Nonlinear Free-surface Flows

Numerical Tools: 

The use of computational tools to predict hydrodynamic performances of ships has gained a lot of popularity in recent years. Models based on potential flow theory have historically been among the most successful to assess the wave pattern around a ship hull in presence of a forward ship motion. In this framework, the assumptions of irrotational flow and inviscid fluid reduce the Navier Stokes incompressibility constraint and momentum balance equations to the Laplace's and Bernoulli's equations, defined on a moving and unknown domain. This boundary value problem is tackled with a Mixed Eulerian--Lagrangian approach, in which the Eulerian field equations are solved to obtain the fluid velocities, which are then used to displace in a Lagrangian way the free-surface, and update the corresponding potential field values. In this framework, the Eulerian problem is expressed in boundary integral form, and it is typically discretized using the Boundary Element Method (BEM). The velocity field and Bernoulli's equation provide a kinematic boundary condition for the Lagrangian evolution of the free-surface, and a dynamic boundary condition for the evolution of the potential field. In Mola et al. (2013) and (2014) we present a new stabilized semi-Lagrangian potential model for the simulation of three dimensional unsteady nonlinear water waves generated by a ship hull advancing in calm water.
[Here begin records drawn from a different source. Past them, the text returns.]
(* ===== verification/Dial.v ===== *)
(** * Dialing

    The part of [client.go] and [reconnect.go] that opens connections: one
    WebSocket handshake, the check of the subprotocol, and the mux, its goroutines
    and the reconnect controller that are started over it.  [websocket.Dial] is a
    parameter. *)

From S2P Require Import Prelude Goroutine Status Context Conn Strconv Stream World StreamOps MuxOps Endpoint Options Client.

(** What is passed to [websocket.Dial]. *)
Record DialOptions {HttpHeader : Type} := mkDialOptions {
  do_Subprotocols : list string;
  do_HTTPHeader : option HttpHeader;
  do_CompressionMode : CompressionMode
}.
Arguments DialOptions : clear implicits.
Arguments mkDialOptions {HttpHeader} _ _ _.

(** The controller of a reconnecting connection. *)
Record reconnector {cfg : Type} := mkReconnector { rc_url : string; rc_cfg : cfg }.
Arguments reconnector : clear implicits.
Arguments mkReconnector {cfg} _ _.

Section dial.
Context {WC : Type}.
Context (ws_Write : option error → bytes → WC → list (WC * option error)).
Context (ws_Read : option error → WC → list (WC * (error + bytes))).
Context (ws_Ping : option error → WC → list (WC * option error)).
Context (ws_Close : string → string → WC → list (WC * option error)).
Context (ws_Subprotocol : WC → string) (ws_SetReadLimit : Z → WC → WC).
Context (proto_Marshal : Frame → error + bytes) (proto_Unmarshal : bytes → error + Frame).
Context (quote : string → string).
Context `{!GrpcLib}.
Context {Interceptor HttpHeader : Type}.

#[local] Instance dial_conn : FrameConn WC :=
  WSConn.ws_conn ws_Write ws_Read ws_Ping ws_Close proto_Marshal proto_Unmarshal.

Abbreviation W := (World WC).
Abbreviation config := (dialConfig Interceptor HttpHeader).
Abbreviation verifySubprotocol := (WSConn.verifySubprotocol ws_Close ws_Subprotocol quote).
Abbreviation newWSConn := (WSConn.newWSConn ws_SetReadLimit).

(** [websocket.Dial(ctx, url, opts)] under a context with this [Err()]: the results
    it may have. *)
Context (ws_Dial : option error → string → DialOptions HttpHeader → list (error + WC)).

(** The result of a dial: an error, with the connection that was refused, or a mux
    with its goroutines. *)
Inductive Dialed :=
| DialFailed (err : error) (refused : option WC)
| DialOk (k : Config W).

Definition handshake_options (cfg : config) : DialOptions HttpHeader :=
  mkDialOptions [WSConn.Subprotocol] (dc_header cfg) (dc_compression cfg).

(** What follows the handshake: the mux is created under [c]. *)
Definition start_mux (c : ctx) (cfg : config) (σ : CtxStore) (cn : WC) : list Dialed :=
  (λ '(cn, err),
     match err with
     | Some e => DialFailed e (Some cn)
     | None =>
         DialOk (mkConfig
           (newMuxConfig c (newWSConn cn (dc_readLimit cfg)) (dc_receiveBuffer cfg)
              (dc_initialWindow cfg) 0 None σ)
           (mux_goroutines None ++ [startKeepalive (dc_keepalive cfg) (dc_keepaliveTimeout cfg)]))
     end) <$> verifySubprotocol cn.

Definition dial_ws (e : option error) (c : ctx) (url : string) (cfg : config) (σ : CtxStore)
    : list Dialed :=
  ws_Dial e url (handshake_options cfg) ≫= λ r,
    match r with
    | inl err => [DialFailed err None]
    | inr cn => start_mux c cfg σ cn
    end.

(** [dialMux(ctx, url, cfg)]: the context bounds the handshake and the mux. *)
Definition dialMux (c : ctx) (url : string) (cfg : config) (σ : CtxStore) : list Dialed :=
  dial_ws (ctx_Err σ c) c url cfg σ.

(** [dialOnce]: the handshake runs under a context of its own, which is cancelled
    when the connection is closed meanwhile; the mux is bound by no context. *)
Definition dialOnce_ws (closing : bool) (r : reconnector config) (σ : CtxStore) : list Dialed :=
  dial_ws (if closing then Some ErrCanceled else None) Background (rc_url r) (rc_cfg r) σ.

(** A client connection that was opened: its state (Client.v), its mux, its
    interceptors and the controller, when it has one. *)
Record Opened := mkOpened {
  op_cc : ClientConn;
  op_mux : Config W;
  op_interceptors : list Interceptor;
  op_reconn : option (reconnector config)
}.

Definition Dial (c : ctx) (url : string) (opts : list (DialOption Interceptor HttpHeader))
    (σ : CtxStore) : list (error + Opened) :=
  let cfg := dial_config opts in
  (λ d,
     match d with
     | DialFailed err _ => inl err
     | DialOk k =>
         inr (mkOpened (dialed σ) k (interceptors cfg)
           (if enabled (reconnect cfg) then Some (mkReconnector url cfg) else None))
     end) <$> dialMux c url cfg σ.

(** The goroutine [Dial] starts for the connection. *)
Definition op_goroutines (o : Opened) : list (Prog ClientConn unit) :=
  match op_reconn o with Some _ => [reconnector_run] | None => [] end.

(** ** What dialing guarantees *)

(** The status code of an error. *)
Definition error_code (err : error) : option Z := Code <$> FromError (Some err).

Lemma dial_ws_checked e c url cfg σ d :
  d ∈ dial_ws e c url cfg σ →
  match d with
  | DialFailed err None => inl err ∈ ws_Dial e url (handshake_options cfg)
  | DialFailed err (Some cn') => ∃ cn r,
      inr cn ∈ ws_Dial e url (handshake_options cfg) ∧ ws_Subprotocol cn ≠ WSConn.Subprotocol ∧
      (cn', r) ∈ ws_Close "StatusProtocolError" "wsrpc: subprotocol not negotiated" cn ∧
      error_code err = Some codes.Unavailable
  | DialOk k => ∃ cn,
      inr cn ∈ ws_Dial e url (handshake_options cfg) ∧ ws_Subprotocol cn = WSConn.Subprotocol ∧
      world k = newMuxConfig c (ws_SetReadLimit (dc_readLimit cfg) cn) (dc_receiveBuffer cfg)
        (dc_initialWindow cfg) 0 None σ ∧
      threads k = mux_goroutines None ++ [startKeepalive (dc_keepalive cfg) (dc_keepaliveTimeout cfg)]
  end.
Proof.
  unfold dial_ws. intros ([err|cn] & Hd & Hin)%list_elem_of_bind.
  { apply list_elem_of_singleton in Hd as ->. done. }
  unfold start_mux, WSConn.verifySubprotocol in Hd.
  apply list_elem_of_fmap in Hd as ([cn' err] & -> & Hd). case_decide as Hs.
  - apply list_elem_of_fmap in Hd as ([cn1 r] & [= -> ->] & Hcl). by exists cn, r.
  - apply list_elem_of_singleton in Hd as [= -> ->]. exists cn. by split_and!.
Qed.

(** C23: opening a connection.  [Dial] fails with the error of the handshake, or with
    Unavailable after it has closed a connection whose server did not negotiate the
    subprotocol.  Otherwise the connection speaks it, has the configured read limit,
    and its mux is well-formed, with the first stream id, the configured window and
    no handler for streams of the peer; it ends when the context given to [Dial]
    does.  The controller runs exactly when [WithReconnect] was given, and then its
    backoff schedule is positive. *)
Theorem Dial_outcome c url opts σ r :
  r ∈ Dial c url opts σ →
  let cfg := dial_config opts in
  let dials x := x ∈ ws_Dial (ctx_Err σ c) url (handshake_options cfg) in
  match r with
  | inl err =>
      dials (inl err) ∨
      (∃ cn, dials (inr cn) ∧ ws_Subprotocol cn ≠ WSConn.Subprotocol ∧
         ws_Close "StatusProtocolError" "wsrpc: subprotocol not negotiated" cn ≠ [] ∧
         error_code err = Some codes.Unavailable)
  | inr o => ∃ cn, dials (inr cn) ∧ ws_Subprotocol cn = WSConn.Subprotocol ∧
      let w := world (op_mux o) in
      conn w = ws_SetReadLimit (dc_readLimit cfg) cn ∧ world_wf w ∧
      nextID (mux w) = 1 ∧ muxWindow (mux w) = dc_initialWindow cfg ∧ 0 < dc_initialWindow cfg ∧
      readLoop None ∈ threads (op_mux o) ∧
      (∀ σ', is_Some (ctx_Err σ' c) → is_Some (ctx_Err σ' (mctx (mux w)))) ∧
      (op_goroutines o = [reconnector_run] ↔ ∃ ros, WithReconnect ros ∈ opts) ∧
      (is_Some (op_reconn o) → 0 < initial (reconnect cfg) ∧ 0 < Options.max (reconnect cfg))
  end.
Proof.
  intros (d & -> & Hd)%list_elem_of_fmap cfg dials. apply dial_ws_checked in Hd.
  destruct d as [err [cn'|]|k].
  - destruct Hd as (cn & x & Hin & Hs & Hcl & He). right. exists cn. split_and!; try done.
    intros Hnil. by rewrite Hnil in Hcl; apply elem_of_nil in Hcl.
  - by left.
  - destruct Hd as (cn & Hin & Hs & Hw & Hth). exists cn. simpl. rewrite Hw, Hth.
    assert (muxWindow (mux (newMuxConfig c (ws_SetReadLimit (dc_readLimit cfg) cn)
      (dc_receiveBuffer cfg) (dc_initialWindow cfg) 0 None σ)) = dc_initialWindow cfg) as Hwin.
    { pose proof (dial_window_positive opts). simpl. destruct (Z.leb_spec (dc_initialWindow cfg) 0); [|done].
      unfold cfg in *. lia. }
    split_and!; try done.
    + apply newMuxConfig_wf.
    + apply dial_window_positive.
    + by left.
    + intros σ' (n & Hn & Hd)%ctx_Err_dead. apply ctx_Err_dead. exists n. split; [by right|done].
    + unfold op_goroutines. simpl. rewrite <-reconnect_enabled. unfold cfg. by destruct (enabled _).
    + intros Hsome. apply dial_reconnect_positive. unfold cfg in Hsome.
      destruct (enabled (reconnect (dial_config opts))); [done|by destruct Hsome].
Qed.

End dial.

(** ** DialConn *)
Section dial_conn.
Context {C : Type} `{!FrameConn C} `{!GrpcLib} {Interceptor HttpHeader : Type}.

(** No keepalive and no controller: there is nothing to dial again. *)
Definition DialConn (c : ctx) (cn : C) (opts : list (DialOption Interceptor HttpHeader)) (σ : CtxStore)
    : ClientConn * Config (World C) * list Interceptor :=
  let cfg := dial_config opts in
  (dialed σ,
   mkConfig (newMuxConfig c cn (dc_receiveBuffer cfg) (dc_initialWindow cfg) 0 None σ) (mux_goroutines None),
   interceptors cfg).

Definition newClientConn (c : ctx) (cn : C) (σ : CtxStore)
    : ClientConn * Config (World C) * list Interceptor := DialConn c cn [] σ.

End dial_conn.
The resulting integro-differential boundary value problem is discretized to a system of nonlinear differential-algebraic equations, in which the unknowns are the positions of the nodes of the computational grid, along with the corresponding values of the potential and of its normal derivative. Time advancing of the nonlinear differential-algebraic system is performed using implicit Backward Differentiation Formulas (BDF) with variable step size and variable order, and the collocated and iso-parametric BEM discretization of the Laplace's equation has been implemented using the open source C++ library (www.dealii.org). These results are related to the OpenSHIP and OpenViewSHIP projects (www.openship.it).